### [Task directions]
Transcribe exactly the lines that fall between the one holding "sent (snd (search_bill_openstates key srv keyword jurisdiction1" and the one holding "as [Hres Hst]; [repeat split|].", inclusive, from the entries below.

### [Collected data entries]
== Segment start ==
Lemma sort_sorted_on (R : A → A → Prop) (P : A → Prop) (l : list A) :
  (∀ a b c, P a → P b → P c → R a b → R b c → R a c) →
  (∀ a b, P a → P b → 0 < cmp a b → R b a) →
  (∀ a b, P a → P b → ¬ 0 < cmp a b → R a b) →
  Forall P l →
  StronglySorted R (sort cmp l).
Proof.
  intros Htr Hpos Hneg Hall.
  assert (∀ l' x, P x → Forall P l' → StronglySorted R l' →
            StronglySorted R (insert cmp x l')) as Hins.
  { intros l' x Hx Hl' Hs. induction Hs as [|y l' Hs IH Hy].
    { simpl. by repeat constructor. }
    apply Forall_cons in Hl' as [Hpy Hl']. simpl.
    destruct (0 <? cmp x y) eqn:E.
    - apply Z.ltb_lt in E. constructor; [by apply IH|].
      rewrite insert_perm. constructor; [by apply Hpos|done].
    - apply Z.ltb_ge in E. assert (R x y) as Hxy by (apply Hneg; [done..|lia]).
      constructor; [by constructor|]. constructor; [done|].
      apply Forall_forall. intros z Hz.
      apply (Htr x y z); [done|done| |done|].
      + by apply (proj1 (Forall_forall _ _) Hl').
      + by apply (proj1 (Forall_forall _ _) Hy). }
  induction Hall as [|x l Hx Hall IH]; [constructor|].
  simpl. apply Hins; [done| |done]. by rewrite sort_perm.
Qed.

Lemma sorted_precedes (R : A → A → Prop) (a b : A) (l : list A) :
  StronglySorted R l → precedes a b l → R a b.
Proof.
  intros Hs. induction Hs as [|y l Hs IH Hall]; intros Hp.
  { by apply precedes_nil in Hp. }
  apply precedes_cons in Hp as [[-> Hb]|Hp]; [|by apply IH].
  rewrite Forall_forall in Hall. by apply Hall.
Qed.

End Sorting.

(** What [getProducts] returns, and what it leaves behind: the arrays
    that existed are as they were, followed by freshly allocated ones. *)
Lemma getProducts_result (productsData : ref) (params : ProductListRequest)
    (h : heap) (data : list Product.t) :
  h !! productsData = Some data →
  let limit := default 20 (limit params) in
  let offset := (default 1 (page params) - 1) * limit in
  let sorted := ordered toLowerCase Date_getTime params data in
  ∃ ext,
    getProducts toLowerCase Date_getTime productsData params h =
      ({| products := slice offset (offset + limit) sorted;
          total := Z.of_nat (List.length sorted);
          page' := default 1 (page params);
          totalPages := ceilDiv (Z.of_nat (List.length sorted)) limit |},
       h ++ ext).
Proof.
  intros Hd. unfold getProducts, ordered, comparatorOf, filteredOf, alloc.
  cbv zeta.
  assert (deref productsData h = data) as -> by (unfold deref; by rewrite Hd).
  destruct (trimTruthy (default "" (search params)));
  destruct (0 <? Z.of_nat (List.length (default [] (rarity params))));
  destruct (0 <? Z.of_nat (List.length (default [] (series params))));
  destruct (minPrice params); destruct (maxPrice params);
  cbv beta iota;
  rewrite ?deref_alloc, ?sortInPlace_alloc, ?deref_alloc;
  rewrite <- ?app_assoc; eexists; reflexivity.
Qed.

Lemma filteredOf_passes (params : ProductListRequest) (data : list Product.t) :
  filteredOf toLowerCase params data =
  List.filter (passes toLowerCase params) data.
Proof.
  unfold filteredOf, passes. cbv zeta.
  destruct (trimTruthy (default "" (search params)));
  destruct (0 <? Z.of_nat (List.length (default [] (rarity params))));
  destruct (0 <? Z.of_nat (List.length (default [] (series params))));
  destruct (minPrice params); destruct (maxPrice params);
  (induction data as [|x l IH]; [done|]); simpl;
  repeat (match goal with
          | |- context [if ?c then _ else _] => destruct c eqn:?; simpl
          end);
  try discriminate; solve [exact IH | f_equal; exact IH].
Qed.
== Segment end ==
== Segment start ==
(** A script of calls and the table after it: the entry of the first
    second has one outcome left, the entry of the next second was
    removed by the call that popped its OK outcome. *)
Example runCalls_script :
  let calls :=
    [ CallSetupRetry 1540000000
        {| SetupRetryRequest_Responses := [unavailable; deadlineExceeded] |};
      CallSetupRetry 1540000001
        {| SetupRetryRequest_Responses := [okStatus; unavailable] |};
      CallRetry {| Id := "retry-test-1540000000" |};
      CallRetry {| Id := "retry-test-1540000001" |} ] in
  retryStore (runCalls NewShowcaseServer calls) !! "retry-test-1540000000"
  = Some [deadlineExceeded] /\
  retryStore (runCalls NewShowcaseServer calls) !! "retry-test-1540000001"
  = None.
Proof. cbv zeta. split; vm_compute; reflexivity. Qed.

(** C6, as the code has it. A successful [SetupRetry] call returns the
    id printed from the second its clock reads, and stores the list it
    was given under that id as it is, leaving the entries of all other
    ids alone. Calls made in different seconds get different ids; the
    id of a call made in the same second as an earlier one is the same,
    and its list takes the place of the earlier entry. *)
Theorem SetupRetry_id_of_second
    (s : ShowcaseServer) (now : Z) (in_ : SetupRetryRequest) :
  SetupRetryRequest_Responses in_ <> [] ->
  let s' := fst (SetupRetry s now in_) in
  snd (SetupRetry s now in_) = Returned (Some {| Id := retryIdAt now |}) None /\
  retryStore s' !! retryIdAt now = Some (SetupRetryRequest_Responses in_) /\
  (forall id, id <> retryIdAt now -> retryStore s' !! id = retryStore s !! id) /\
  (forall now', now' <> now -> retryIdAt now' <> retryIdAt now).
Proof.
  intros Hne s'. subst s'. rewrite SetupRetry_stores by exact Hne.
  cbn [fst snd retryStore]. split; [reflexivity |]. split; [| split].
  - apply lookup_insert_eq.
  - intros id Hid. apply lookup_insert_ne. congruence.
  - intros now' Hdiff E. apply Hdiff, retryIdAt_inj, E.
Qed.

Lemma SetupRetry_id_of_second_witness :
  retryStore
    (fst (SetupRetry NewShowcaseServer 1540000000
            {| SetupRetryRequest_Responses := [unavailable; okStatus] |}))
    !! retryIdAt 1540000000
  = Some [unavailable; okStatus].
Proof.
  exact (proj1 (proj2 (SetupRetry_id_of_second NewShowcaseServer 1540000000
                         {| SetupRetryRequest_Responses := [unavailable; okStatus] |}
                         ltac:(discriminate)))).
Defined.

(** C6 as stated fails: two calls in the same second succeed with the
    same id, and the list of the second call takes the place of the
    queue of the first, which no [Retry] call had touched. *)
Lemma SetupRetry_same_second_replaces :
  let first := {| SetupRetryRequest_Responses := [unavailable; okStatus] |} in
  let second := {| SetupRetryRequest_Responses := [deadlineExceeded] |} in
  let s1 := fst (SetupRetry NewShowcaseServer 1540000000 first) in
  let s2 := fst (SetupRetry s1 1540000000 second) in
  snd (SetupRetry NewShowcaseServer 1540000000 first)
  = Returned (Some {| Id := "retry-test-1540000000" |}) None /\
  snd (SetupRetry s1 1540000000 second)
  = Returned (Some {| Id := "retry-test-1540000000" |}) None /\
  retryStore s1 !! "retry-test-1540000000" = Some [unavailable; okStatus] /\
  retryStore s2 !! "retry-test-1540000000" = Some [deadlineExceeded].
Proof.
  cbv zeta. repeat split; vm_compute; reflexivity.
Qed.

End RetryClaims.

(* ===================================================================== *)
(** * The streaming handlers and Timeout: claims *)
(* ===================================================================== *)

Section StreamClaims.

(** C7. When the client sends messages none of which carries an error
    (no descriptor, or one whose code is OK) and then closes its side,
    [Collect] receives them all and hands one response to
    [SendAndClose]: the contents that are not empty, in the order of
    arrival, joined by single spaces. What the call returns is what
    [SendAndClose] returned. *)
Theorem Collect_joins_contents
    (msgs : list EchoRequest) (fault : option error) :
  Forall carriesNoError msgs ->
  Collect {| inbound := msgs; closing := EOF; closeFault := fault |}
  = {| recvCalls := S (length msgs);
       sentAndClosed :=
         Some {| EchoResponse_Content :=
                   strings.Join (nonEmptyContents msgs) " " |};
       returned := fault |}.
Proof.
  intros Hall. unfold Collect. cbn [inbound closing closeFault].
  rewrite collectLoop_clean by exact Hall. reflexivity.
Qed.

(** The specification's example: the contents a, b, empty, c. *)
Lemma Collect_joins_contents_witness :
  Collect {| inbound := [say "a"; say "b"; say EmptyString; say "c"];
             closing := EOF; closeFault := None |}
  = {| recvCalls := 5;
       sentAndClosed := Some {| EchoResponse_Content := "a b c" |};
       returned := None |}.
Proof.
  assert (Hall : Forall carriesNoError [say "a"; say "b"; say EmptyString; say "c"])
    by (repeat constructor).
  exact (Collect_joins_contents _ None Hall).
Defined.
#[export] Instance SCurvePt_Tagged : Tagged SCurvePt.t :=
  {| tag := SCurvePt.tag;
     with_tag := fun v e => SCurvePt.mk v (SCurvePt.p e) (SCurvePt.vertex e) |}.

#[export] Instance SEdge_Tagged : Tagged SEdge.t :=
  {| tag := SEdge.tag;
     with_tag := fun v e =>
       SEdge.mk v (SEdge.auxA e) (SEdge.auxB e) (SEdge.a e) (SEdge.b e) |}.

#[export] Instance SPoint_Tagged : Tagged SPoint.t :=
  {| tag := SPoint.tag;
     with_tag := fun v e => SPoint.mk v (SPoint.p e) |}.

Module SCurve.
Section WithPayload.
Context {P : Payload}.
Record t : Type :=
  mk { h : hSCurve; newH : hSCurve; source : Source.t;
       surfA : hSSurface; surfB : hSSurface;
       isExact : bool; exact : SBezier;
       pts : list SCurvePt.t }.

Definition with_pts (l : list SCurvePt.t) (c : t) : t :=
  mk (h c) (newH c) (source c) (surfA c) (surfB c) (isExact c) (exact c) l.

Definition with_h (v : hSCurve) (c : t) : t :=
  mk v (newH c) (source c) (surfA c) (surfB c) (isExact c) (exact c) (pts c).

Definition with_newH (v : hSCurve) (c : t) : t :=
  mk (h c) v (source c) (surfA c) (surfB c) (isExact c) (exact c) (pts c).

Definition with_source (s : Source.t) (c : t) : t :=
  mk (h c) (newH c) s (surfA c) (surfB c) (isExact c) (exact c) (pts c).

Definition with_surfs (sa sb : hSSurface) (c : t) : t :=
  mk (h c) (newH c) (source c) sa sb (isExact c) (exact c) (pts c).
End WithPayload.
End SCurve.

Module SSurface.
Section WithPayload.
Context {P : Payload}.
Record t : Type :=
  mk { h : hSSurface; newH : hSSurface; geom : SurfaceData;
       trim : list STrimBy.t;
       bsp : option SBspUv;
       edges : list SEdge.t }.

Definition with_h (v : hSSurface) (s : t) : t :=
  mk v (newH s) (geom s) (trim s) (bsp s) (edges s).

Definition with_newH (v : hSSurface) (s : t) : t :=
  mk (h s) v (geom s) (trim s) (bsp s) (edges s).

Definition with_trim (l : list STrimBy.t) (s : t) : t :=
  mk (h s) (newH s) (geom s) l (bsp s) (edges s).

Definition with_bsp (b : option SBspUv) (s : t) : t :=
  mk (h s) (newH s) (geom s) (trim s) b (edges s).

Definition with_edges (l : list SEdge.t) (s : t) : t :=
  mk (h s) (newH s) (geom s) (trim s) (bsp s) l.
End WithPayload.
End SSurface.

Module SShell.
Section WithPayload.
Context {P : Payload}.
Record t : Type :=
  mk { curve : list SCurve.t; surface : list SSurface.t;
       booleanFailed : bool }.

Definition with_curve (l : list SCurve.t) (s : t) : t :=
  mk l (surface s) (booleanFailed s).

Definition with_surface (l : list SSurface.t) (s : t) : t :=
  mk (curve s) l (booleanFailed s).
== Segment end ==
== Segment start ==
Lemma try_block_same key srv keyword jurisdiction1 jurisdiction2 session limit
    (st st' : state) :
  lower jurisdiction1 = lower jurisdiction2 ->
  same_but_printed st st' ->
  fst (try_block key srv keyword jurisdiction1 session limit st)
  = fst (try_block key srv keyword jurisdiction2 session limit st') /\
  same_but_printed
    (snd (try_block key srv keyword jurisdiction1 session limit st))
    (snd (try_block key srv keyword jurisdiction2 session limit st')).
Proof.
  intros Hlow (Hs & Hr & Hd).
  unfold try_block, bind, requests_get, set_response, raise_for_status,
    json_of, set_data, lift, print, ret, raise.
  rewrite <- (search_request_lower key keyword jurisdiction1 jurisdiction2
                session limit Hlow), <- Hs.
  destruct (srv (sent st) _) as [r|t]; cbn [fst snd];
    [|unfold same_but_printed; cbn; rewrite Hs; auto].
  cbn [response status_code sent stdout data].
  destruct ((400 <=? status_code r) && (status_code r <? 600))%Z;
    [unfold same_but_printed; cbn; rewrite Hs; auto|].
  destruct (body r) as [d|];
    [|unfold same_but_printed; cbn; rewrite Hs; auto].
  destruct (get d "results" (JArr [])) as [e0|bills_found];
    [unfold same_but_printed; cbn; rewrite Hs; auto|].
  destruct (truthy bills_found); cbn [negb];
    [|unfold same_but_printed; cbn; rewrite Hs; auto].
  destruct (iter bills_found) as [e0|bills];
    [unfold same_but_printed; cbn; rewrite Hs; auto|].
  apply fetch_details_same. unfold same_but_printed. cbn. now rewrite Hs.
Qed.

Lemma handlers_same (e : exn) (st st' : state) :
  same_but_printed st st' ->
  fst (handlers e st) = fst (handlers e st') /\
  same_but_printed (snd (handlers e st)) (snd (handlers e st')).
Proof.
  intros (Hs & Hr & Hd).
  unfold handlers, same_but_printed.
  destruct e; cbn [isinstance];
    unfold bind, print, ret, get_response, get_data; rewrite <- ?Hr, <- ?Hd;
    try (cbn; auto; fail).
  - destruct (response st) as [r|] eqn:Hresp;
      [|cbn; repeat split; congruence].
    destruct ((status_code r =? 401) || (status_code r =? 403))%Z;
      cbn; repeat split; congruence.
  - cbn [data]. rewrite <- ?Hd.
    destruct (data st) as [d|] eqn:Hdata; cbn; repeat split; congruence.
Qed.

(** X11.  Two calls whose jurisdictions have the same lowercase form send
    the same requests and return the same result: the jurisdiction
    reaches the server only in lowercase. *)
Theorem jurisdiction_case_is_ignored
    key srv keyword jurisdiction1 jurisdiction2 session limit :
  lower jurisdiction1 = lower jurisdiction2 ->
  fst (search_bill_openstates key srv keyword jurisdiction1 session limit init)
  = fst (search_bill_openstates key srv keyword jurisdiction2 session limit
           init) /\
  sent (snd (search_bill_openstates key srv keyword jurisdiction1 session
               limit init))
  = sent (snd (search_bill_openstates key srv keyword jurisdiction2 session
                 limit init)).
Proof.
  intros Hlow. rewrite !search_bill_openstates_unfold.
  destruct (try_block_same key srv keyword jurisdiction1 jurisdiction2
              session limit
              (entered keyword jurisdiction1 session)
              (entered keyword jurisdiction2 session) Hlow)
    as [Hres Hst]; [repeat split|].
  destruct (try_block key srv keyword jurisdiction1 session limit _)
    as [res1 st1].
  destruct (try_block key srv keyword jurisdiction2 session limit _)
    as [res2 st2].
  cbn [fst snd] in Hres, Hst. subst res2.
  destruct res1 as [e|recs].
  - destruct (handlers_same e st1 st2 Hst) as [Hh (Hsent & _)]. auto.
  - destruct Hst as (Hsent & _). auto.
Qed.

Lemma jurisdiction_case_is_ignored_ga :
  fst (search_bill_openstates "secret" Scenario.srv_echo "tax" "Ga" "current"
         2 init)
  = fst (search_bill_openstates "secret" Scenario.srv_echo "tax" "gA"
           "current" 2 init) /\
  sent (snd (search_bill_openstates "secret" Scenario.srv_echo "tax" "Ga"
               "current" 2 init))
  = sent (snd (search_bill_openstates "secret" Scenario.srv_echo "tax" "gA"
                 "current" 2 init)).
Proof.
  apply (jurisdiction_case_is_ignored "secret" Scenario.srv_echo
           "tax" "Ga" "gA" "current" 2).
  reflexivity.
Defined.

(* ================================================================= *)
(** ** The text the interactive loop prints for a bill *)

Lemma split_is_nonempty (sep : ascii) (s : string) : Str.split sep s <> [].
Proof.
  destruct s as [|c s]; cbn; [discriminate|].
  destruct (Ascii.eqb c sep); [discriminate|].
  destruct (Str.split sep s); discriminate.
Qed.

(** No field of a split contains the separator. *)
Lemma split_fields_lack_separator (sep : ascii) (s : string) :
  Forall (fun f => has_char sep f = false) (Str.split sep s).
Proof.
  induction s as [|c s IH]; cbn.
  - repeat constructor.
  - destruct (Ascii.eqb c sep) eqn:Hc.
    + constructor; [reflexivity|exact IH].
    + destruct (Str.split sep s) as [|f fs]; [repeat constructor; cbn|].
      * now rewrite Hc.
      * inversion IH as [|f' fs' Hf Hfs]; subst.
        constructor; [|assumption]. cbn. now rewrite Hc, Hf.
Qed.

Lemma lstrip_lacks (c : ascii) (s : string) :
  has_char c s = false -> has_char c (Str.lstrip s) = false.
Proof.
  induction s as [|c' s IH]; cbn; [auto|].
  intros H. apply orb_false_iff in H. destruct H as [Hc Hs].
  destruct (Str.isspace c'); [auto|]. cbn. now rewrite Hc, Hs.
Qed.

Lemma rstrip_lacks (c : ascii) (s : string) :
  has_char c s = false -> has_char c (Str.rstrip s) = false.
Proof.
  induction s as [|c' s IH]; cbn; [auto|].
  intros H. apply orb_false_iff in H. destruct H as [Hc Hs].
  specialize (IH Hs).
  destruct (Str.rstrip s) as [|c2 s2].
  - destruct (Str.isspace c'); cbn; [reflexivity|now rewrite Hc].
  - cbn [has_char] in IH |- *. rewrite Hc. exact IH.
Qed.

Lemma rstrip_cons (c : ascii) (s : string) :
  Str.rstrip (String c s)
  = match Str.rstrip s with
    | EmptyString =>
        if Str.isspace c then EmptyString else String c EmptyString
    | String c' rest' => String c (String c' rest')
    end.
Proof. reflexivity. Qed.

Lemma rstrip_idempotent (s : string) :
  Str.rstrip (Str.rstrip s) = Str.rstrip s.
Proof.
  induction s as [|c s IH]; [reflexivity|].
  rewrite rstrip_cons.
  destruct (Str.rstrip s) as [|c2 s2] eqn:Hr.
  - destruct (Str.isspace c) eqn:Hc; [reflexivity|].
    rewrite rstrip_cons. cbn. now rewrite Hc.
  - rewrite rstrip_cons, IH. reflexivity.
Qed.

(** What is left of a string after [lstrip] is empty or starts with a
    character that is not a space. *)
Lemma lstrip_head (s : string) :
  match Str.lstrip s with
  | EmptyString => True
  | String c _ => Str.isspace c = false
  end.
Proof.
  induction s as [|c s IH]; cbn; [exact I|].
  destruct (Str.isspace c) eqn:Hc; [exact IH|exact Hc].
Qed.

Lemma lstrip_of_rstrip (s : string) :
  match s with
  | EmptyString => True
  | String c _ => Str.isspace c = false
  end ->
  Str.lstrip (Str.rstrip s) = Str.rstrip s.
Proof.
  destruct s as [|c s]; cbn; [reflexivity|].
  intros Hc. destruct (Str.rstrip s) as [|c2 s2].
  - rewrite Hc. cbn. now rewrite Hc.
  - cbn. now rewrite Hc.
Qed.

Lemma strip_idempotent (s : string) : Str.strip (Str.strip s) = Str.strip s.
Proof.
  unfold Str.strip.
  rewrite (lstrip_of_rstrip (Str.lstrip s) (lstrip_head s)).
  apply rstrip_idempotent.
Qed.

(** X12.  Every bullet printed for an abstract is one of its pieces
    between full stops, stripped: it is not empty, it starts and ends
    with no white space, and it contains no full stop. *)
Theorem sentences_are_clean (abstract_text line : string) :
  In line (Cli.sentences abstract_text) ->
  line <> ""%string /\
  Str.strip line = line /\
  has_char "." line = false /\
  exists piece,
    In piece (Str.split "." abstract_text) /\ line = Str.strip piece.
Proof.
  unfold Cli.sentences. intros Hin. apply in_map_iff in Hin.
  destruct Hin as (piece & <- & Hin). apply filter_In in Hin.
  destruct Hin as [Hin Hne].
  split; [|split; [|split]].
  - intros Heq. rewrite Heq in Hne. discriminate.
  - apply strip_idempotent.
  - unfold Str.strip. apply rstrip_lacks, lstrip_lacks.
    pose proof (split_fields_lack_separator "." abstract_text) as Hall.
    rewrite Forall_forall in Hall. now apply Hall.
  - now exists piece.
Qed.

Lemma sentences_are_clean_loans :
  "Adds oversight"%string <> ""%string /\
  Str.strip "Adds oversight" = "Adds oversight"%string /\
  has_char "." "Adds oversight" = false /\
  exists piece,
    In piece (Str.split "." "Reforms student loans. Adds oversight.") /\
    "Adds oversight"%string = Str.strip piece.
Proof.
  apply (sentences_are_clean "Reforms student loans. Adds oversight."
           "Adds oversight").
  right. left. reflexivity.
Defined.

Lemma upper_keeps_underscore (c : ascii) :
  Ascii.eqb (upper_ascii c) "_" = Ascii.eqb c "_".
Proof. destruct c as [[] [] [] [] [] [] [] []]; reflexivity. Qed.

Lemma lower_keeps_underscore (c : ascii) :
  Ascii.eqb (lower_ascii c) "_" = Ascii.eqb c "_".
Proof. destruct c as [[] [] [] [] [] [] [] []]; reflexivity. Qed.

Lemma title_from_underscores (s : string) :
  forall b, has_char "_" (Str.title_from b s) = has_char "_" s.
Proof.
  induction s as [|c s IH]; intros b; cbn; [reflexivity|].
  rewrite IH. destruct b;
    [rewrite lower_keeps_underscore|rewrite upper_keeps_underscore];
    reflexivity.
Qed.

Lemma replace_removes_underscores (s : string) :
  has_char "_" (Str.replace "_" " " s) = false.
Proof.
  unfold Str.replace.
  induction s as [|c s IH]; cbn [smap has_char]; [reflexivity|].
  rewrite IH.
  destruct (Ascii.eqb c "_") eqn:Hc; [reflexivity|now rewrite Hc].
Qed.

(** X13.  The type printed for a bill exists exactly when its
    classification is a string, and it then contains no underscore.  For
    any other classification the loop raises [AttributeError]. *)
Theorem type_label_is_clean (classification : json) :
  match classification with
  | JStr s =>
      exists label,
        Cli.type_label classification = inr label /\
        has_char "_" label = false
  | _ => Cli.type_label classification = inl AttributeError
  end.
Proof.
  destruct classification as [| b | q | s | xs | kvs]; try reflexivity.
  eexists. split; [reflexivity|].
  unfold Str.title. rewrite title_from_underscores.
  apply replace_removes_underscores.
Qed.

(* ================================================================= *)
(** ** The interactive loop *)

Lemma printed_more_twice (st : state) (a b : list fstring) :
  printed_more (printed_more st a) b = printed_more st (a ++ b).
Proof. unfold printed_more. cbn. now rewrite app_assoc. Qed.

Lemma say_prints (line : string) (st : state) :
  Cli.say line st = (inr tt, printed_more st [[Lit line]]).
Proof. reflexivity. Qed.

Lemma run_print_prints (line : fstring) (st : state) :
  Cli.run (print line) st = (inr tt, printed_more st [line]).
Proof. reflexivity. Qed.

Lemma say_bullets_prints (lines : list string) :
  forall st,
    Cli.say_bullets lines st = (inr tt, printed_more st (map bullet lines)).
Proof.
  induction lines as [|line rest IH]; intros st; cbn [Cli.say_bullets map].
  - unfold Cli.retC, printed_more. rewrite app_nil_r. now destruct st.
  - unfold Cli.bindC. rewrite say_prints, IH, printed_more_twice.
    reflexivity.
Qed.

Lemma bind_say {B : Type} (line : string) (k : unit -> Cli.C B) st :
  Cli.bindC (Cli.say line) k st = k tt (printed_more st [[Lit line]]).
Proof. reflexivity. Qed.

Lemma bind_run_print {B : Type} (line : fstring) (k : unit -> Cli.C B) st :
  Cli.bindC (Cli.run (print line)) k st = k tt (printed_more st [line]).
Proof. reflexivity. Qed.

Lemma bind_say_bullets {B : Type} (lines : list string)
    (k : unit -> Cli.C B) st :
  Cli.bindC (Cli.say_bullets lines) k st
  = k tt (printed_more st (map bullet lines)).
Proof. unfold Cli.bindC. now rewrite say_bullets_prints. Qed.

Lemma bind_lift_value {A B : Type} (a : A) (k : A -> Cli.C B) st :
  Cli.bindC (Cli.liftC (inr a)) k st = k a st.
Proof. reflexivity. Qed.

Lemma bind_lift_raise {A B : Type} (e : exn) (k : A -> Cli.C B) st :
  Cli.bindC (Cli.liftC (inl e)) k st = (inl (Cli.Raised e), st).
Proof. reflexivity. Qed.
== Segment end ==
### [Output]
  sent (snd (search_bill_openstates key srv keyword jurisdiction1 session
               limit init))
  = sent (snd (search_bill_openstates key srv keyword jurisdiction2 session
                 limit init)).
Proof.
  intros Hlow. rewrite !search_bill_openstates_unfold.
  destruct (try_block_same key srv keyword jurisdiction1 jurisdiction2
              session limit
              (entered keyword jurisdiction1 session)
              (entered keyword jurisdiction2 session) Hlow)
    as [Hres Hst]; [repeat split|].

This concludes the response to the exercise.